Scan the lines below for "done" and copy the matches.

__________________________________________________

Lemma layers_without_heads hps h grad_groups l range g :
  Hps.n_head hps = 0 →
  layers hps h grad_groups (l :: range) g = Raise ZeroDivisionError.
Proof.
  intros Hhead. cbn [layers]. cbv zeta.
  unfold mbind at 1, build_bind at 1. unfold transformer_block, variable_scope.
  unfold mbind at 1, build_bind at 1. by rewrite Hhead, attention_without_heads.
Qed.

Lemma main_graph_result hps mpi_size mpi_rank :
  if decide (Hps.warmup_iters hps = 0 ∨ (Hps.n_layer hps ≠ 0 ∧ Hps.n_head hps = 0))
  then main_graph hps mpi_size mpi_rank = Raise ZeroDivisionError
  else ∃ out, main_graph hps mpi_size mpi_rank = Ok out.
Proof.
  case_decide as Hbad.
  - unfold main_graph, model, variable_scope.
    unfold mbind at 1, build_bind at 1. unfold untrained_variable.
    cbn [scope trainable_variables app].
    unfold mbind at 1, build_bind at 1. unfold truediv.
    destruct (decide (Hps.warmup_iters hps = 0)) as [->|Hwarm]; [done|].
    destruct Hbad as [|[Hlayer Hhead]]; [done|].
    rewrite (Qeq_bool_false _ _ (of_nat_nonzero _ Hwarm)).
    unfold mret at 1, build_ret at 1.
    unfold mbind at 1, build_bind at 1.
    change (embed hps (X_placeholder hps) (Graph ["model"] []))
      with (Ok ((fp16 (x_variable hps), embedded_input hps),
                Graph ["model"] [x_variable hps; pos_variable hps]) : result _).
    cbv zeta. unfold mbind at 1, build_bind at 1.
    destruct (Hps.n_layer hps) as [|n]; [done|].
    cbn [seq]. by rewrite layers_without_heads.
  - destruct (main_graph_run hps mpi_size mpi_rank) as (h & vs & _ & _ & _ & ->).
    + lia.
    + destruct (decide (Hps.n_layer hps = 0)); [by left|right; lia].
    + by eexists.
Qed.

(** X12: with [warmup_iters = 0] the construction of the graph raises
    [ZeroDivisionError] (line 148); it returns exactly when [warmup_iters]
    is not zero and, if there is a layer, [n_head] is not zero (line
    111). *)
Theorem graph_construction_raises hps mpi_size mpi_rank :
  (Hps.warmup_iters hps = 0 →
     main_graph hps mpi_size mpi_rank = Raise ZeroDivisionError)
  ∧ ((∃ out, main_graph hps mpi_size mpi_rank = Ok out)
     ↔ Hps.warmup_iters hps ≠ 0 ∧ (Hps.n_layer hps = 0 ∨ Hps.n_head hps ≠ 0)).
Proof.
  pose proof (main_graph_result hps mpi_size mpi_rank) as Hresult.
  case_decide as Hbad.
  - split; [done|]. split.
    + intros [out Hout]. by rewrite Hresult in Hout.
    + intros [Hwarm Hlayers]. exfalso. destruct Hbad as [|[? ?]]; [done|].
      by destruct Hlayers.
  - split; [intros Hwarm; exfalso; apply Hbad; by left|].
    split; [intros _|done].
    split; [intros Hwarm; apply Hbad; by left|].
    destruct (decide (Hps.n_layer hps = 0)) as [|Hlayer]; [by left|right].
    intros Hhead. apply Hbad. by right.
Qed.

Lemma graph_construction_raises_witness :
  main_graph no_warmup 1 0 = Raise ZeroDivisionError.
Proof. exact (proj1 (graph_construction_raises no_warmup 1 0) eq_refl). Defined.

(** *** Gradients and their parameters *)

Lemma gradient_of_zip (f : tensor → tensor) y (ps : list tensor) :
  (∀ p, gradient_of (f p) = Some (y, p)) →
  Forall (λ gp, gradient_of gp.1 = Some (y, gp.2)) (zip (f <$> ps) ps).
Proof.
  intros Hf. induction ps as [|p ps IH]; [constructor|].
  cbn. constructor; [apply Hf|apply IH].
Qed.

(** X13: the gradients that reach the optimizers are as many as the
    parameters and in their order: the gradient paired with a parameter is,
    below the all-reduce and the logging, the gradient with respect to that
    parameter of the local loss scaled by [cost_scale], the loss before the
    all-reduce of line 186. *)
Theorem gradients_stay_with_their_parameters hps mpi_size mpi_rank
    ys cost_scale grad_scale global_step learning_rate x_embed logits grad_groups params :
  let out := assemble hps mpi_size mpi_rank ys cost_scale grad_scale global_step
               learning_rate x_embed logits grad_groups params in
  length (grads out) = length params
  ∧ Forall (λ gp, gradient_of gp.1
                  = Some (ScaleTensor (local_loss out) cost_scale, gp.2))
      (zip (grads out) params).
Proof.
  intros out. split; [apply length_final_grads|].
  subst out. unfold assemble. rewrite split_grads_filter. cbn [grads local_loss].
  unfold group_allreduce. rewrite <- list_fmap_compose.
  repeat case_decide; rewrite ?log_all_stats_fmap; by apply gradient_of_zip.
Qed.

(** *** The search strings of the all-reduce groups *)

Lemma one_group_up_to_ten_layers n_layer :
  n_layer ≤ 10 →
  Forall (λ p, length (matching_groups (all_groups n_layer) (String.concat "/" p)) = 1)
    (all_paths n_layer).
Proof.
  intros Hle.
  assert (forallb (λ p, length (matching_groups (all_groups n_layer)
                                  (String.concat "/" p)) =? 1)
            (all_paths n_layer) = true) as Hall.
  { do 11 (destruct n_layer as [|n_layer]; [vm_compute; reflexivity|]). lia. }
  apply Forall_forall. intros p Hp%list_elem_of_In.
  apply Nat.eqb_eq. revert p Hp. by apply forallb_forall.
Qed.

Lemma main_graph_parts hps mpi_size mpi_rank :
  Hps.warmup_iters hps ≠ 0 → Hps.n_layer hps = 0 ∨ Hps.n_head hps ≠ 0 →
  ∃ logits params,
    var_path <$> params = all_paths (Hps.n_layer hps)
    ∧ main_graph hps mpi_size mpi_rank
      = Ok (assemble hps mpi_size mpi_rank (Y_placeholder hps) cost_scale_placeholder
              (grad_scale_of cost_scale_placeholder mpi_size)
              global_step_variable (learning_rate_of hps)
              (fp16 (x_variable hps)) logits
              (all_groups (Hps.n_layer hps)) params).
Proof.
  intros Hwarm Hok.
  destruct (main_graph_run hps mpi_size mpi_rank Hwarm Hok) as (h & vs & _ & Hvs & _ & ->).
  eexists _, _. split; [|reflexivity]. by rewrite fmap_app, Hvs.
Qed.

Lemma params_of_assemble hps mpi_size mpi_rank ys cs gs gstep lr xe lg groups ps :
  params (assemble hps mpi_size mpi_rank ys cs gs gstep lr xe lg groups ps) = ps.
Proof. unfold assemble. by rewrite split_grads_filter. Qed.

Lemma search_strings_of_grads hps mpi_size mpi_rank ys cs gs gstep lr xe lg groups ps :
  1 < mpi_size →
  Forall (λ grad, search_strings_of grad = Some groups)
    (grads (assemble hps mpi_size mpi_rank ys cs gs gstep lr xe lg groups ps)).
Proof.
  intros Hsize. unfold assemble. rewrite split_grads_filter. cbn [grads].
  rewrite !(decide_True (P := 1 < mpi_size)) by done.
  unfold group_allreduce. rewrite <- list_fmap_compose.
  case_decide; rewrite ?log_all_stats_fmap; apply Forall_fmap, Forall_forall; done.
Qed.

(** X14: with at most ten layers, the search strings handed to
    [group_allreduce] are the layer names, last layer first, then [embed],
    and the name of every parameter contains exactly one of them. *)
Theorem search_strings_pick_one_group hps mpi_size mpi_rank :
  Hps.warmup_iters hps ≠ 0 → Hps.n_layer hps = 0 ∨ Hps.n_head hps ≠ 0 →
  Hps.n_layer hps ≤ 10 →
  ∃ out, main_graph hps mpi_size mpi_rank = Ok out
    ∧ (1 < mpi_size →
         Forall (λ grad, search_strings_of grad = Some (all_groups (Hps.n_layer hps)))
           (grads out))
    ∧ Forall (λ param,
          length (matching_groups (all_groups (Hps.n_layer hps)) (op_name param)) = 1)
        (params out).
Proof.
  intros Hwarm Hok Hten.
  destruct (main_graph_parts hps mpi_size mpi_rank Hwarm Hok) as (lg & ps & Hpaths & ->).
  eexists. split; [done|]. split; [apply search_strings_of_grads|].
  rewrite params_of_assemble.
  pose proof (one_group_up_to_ten_layers _ Hten) as Hone.
  rewrite <- Hpaths in Hone. by apply Forall_fmap in Hone.
Qed.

__________________________________________________

◆ Written solution:
    destruct (decide (Hps.warmup_iters hps = 0)) as [->|Hwarm]; [done|].
    destruct Hbad as [|[Hlayer Hhead]]; [done|].
    destruct (Hps.n_layer hps) as [|n]; [done|].
  - split; [done|]. split.
    + intros [Hwarm Hlayers]. exfalso. destruct Hbad as [|[? ?]]; [done|].
    split; [intros _|done].
  rewrite !(decide_True (P := 1 < mpi_size)) by done.
  case_decide; rewrite ?log_all_stats_fmap; apply Forall_fmap, Forall_forall; done.
  eexists. split; [done|]. split; [apply search_strings_of_grads|].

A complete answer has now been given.